Bladder cancer

Abstract

Identification of genetic alterations in bladder cancer is proceeding very rapidly. The most common genetic alteration identified to date in bladder cancer is loss of heterozygosity of chromosome 9, suggesting a possible tumor-suppressor gene on this chromosome. Because none of the Ta tumors showed loss of heterozygosity of 9p, it may be possible to speculate that inactivation of a gene located on 9q may be the earlier event. The genes p53 and pRb have been associated with disease progression and survival; what is more important is that this effect is more pronounced if both markers are altered. One may postulate from these results that the loss of the function of wild-type p53 allows cells with DNA damage to proceed through the cell cycle, replicating genetic errors.
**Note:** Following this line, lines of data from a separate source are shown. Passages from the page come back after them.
(* ===== verification/BlockTemplate.v ===== *)
(** * Choosing the transactions of a new block: [fill_block_template] of
    core/src/cryptonote_core/tx_pool.cpp

    The transactions are tried in the order of the pool. What the chain says of the inputs of
    one ([check_tx_inputs], which the pool caches by hash) is an argument, as are the top of
    the chain and what [TxPool] leaves open. *)

From Stdlib Require Import Sorted.
From S2P Require Import Prelude IntUtil Difficulty Emission JsNumber TxPool.

Definition CRYPTONOTE_COINBASE_BLOB_RESERVED_SIZE : Z := 600.

(** [float] of an unsigned integer: 24 bits, the nearest, ties to even *)
Definition to_float (x : Z) : Z :=
  if x <? 2 ^ 24 then x else let e := Z.log2 x - 23 in rne x (2 ^ e) * 2 ^ e.

(** The product with [1.0f] is a float. *)
Definition template_accept_threshold (amount : Z) : Z := u64 (to_float amount).

Section Template.
Context {hash key_image transaction rate : Type} `{Countable hash} `{Countable key_image}.
Local Notation meta_t := (txpool_tx_meta_t (hash := hash)).
Local Notation pool_t := (tx_memory_pool (hash := hash) (key_image := key_image) (transaction := transaction) (rate := rate)).
Context (vin : transaction -> list key_image).

(** What [check_tx_inputs] says: the result, and the newest block the inputs refer to *)
Record inputs_verdict := { i_ok : bool; i_max_used_block_height : Z; i_max_used_block_id : hash }.

Context (top_block_height : Z) (top_block_hash : hash) (check_tx_inputs : hash -> inputs_verdict).

Definition with_checked (m : meta_t) (used_height : Z) (used_id : hash) (failed_height : Z) (failed_id : hash)
  : meta_t :=
  {| max_used_block_id := used_id; last_failed_id := failed_id; weight := weight m; fee := fee m;
     max_used_block_height := used_height; last_failed_height := failed_height;
     receive_time := receive_time m; last_relayed_time := last_relayed_time m; kept_by_block := kept_by_block m;
     relayed := relayed m; do_not_relay := do_not_relay m; double_spend_seen := double_spend_seen m; pruned := pruned m;
     is_local := is_local m; dandelionpp_stem := dandelionpp_stem m; is_forwarding := is_forwarding m |}.

Definition is_transaction_ready_to_go (txd : meta_t) (txid : hash) : bool * meta_t :=
  if bool_decide (last_failed_id txd = top_block_hash) then (false, txd)
  else
    let v := check_tx_inputs txid in
    if negb (i_ok v)
    then (false, with_checked txd (i_max_used_block_height v) (i_max_used_block_id v) top_block_height top_block_hash)
    else (true, with_checked txd (i_max_used_block_height v) (i_max_used_block_id v) (last_failed_height txd) (last_failed_id txd)).

Definition have_key_images (k_images : gset key_image) (tx : transaction) : bool :=
  existsb (fun k => bool_decide (k ∈ k_images)) (vin tx).

(** The loop stops at the first image that is there; its result is not looked at. *)
Fixpoint append_images (k_images : gset key_image) (images : list key_image) : gset key_image :=
  match images with
  | [] => k_images
  | k :: images => if bool_decide (k ∈ k_images) then k_images else append_images ({[k]} ∪ k_images) images
  end.
Definition append_key_images (k_images : gset key_image) (tx : transaction) : gset key_image := append_images k_images (vin tx).

(** The variables of the loop *)
Record filling := {
  tx_hashes : list hash;
  total_weight : Z;
  f_fee : Z;
  best_coinbase : Z;
  coinbase : Z;
  k_images : gset key_image;
  f_pool : pool_t }.

Definition with_coinbase (f : filling) (c : Z) : filling :=
  {| tx_hashes := tx_hashes f; total_weight := total_weight f; f_fee := f_fee f; best_coinbase := best_coinbase f; coinbase := c;
     k_images := k_images f; f_pool := f_pool f |}.

(** The test and the end of the loop's body, for a transaction that is worth it *)
Definition include (f : filling) (id : hash) (meta : meta_t) (tx : transaction) : filling :=
  let '(ready, meta) := is_transaction_ready_to_go meta id in
  let p := update_txpool_tx (f_pool f) id meta in
  let f := {| tx_hashes := tx_hashes f; total_weight := total_weight f; f_fee := f_fee f; best_coinbase := best_coinbase f;
              coinbase := coinbase f; k_images := k_images f; f_pool := p |} in
  if negb ready then f
  else if have_key_images (k_images f) tx then f
  else
    {| tx_hashes := tx_hashes f ++ [id]; total_weight := u64 (total_weight f + weight meta); f_fee := u64 (f_fee f + fee meta);
       best_coinbase := coinbase f; coinbase := coinbase f; k_images := append_key_images (k_images f) tx; f_pool := p |}.

Section Fill.
Context (mine_stem_txes : bool) (median_weight already_generated_coins version : Z).

Definition max_total_weight : Z :=
  let pre_v5 := u64 (u64 (130 * median_weight) / 100 - CRYPTONOTE_COINBASE_BLOB_RESERVED_SIZE) in
  let v5 := u64 (u64 (2 * median_weight) - CRYPTONOTE_COINBASE_BLOB_RESERVED_SIZE) in
  if 5 <=? version then v5 else pre_v5.

Definition may_be_mined (meta : meta_t) : bool :=
  (matches meta Clegacy || (mine_stem_txes && bool_decide (get_relay_method meta = Rstem))) && negb (pruned meta).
Similarly, loss of normal pRb disrupts regulation of cell cycle, and thus decreased pRb expression in bladder cancer correlates with increased mitotic index. It has been shown that adjuvant chemotherapy affects favorably only those patients with p53-altered tumors with regard to decreased risk of recurrence and increased survival. Thus, p53 may be useful not only in predicting the aggressive nature of the tumor, but also in identifying patients who will not benefit from chemotherapy. Significant tumor reduction and a high local control rate were clearly demonstrated by a combination of radiation and radiosensitizing agents. Although promising survival rates with intact bladders have been reported, only a selected group of patients with muscle-invasive disease may benefit from this approach. Further studies in molecular genetics surely will enable a more refined approach for selecting treatment modalities in bladder cancer.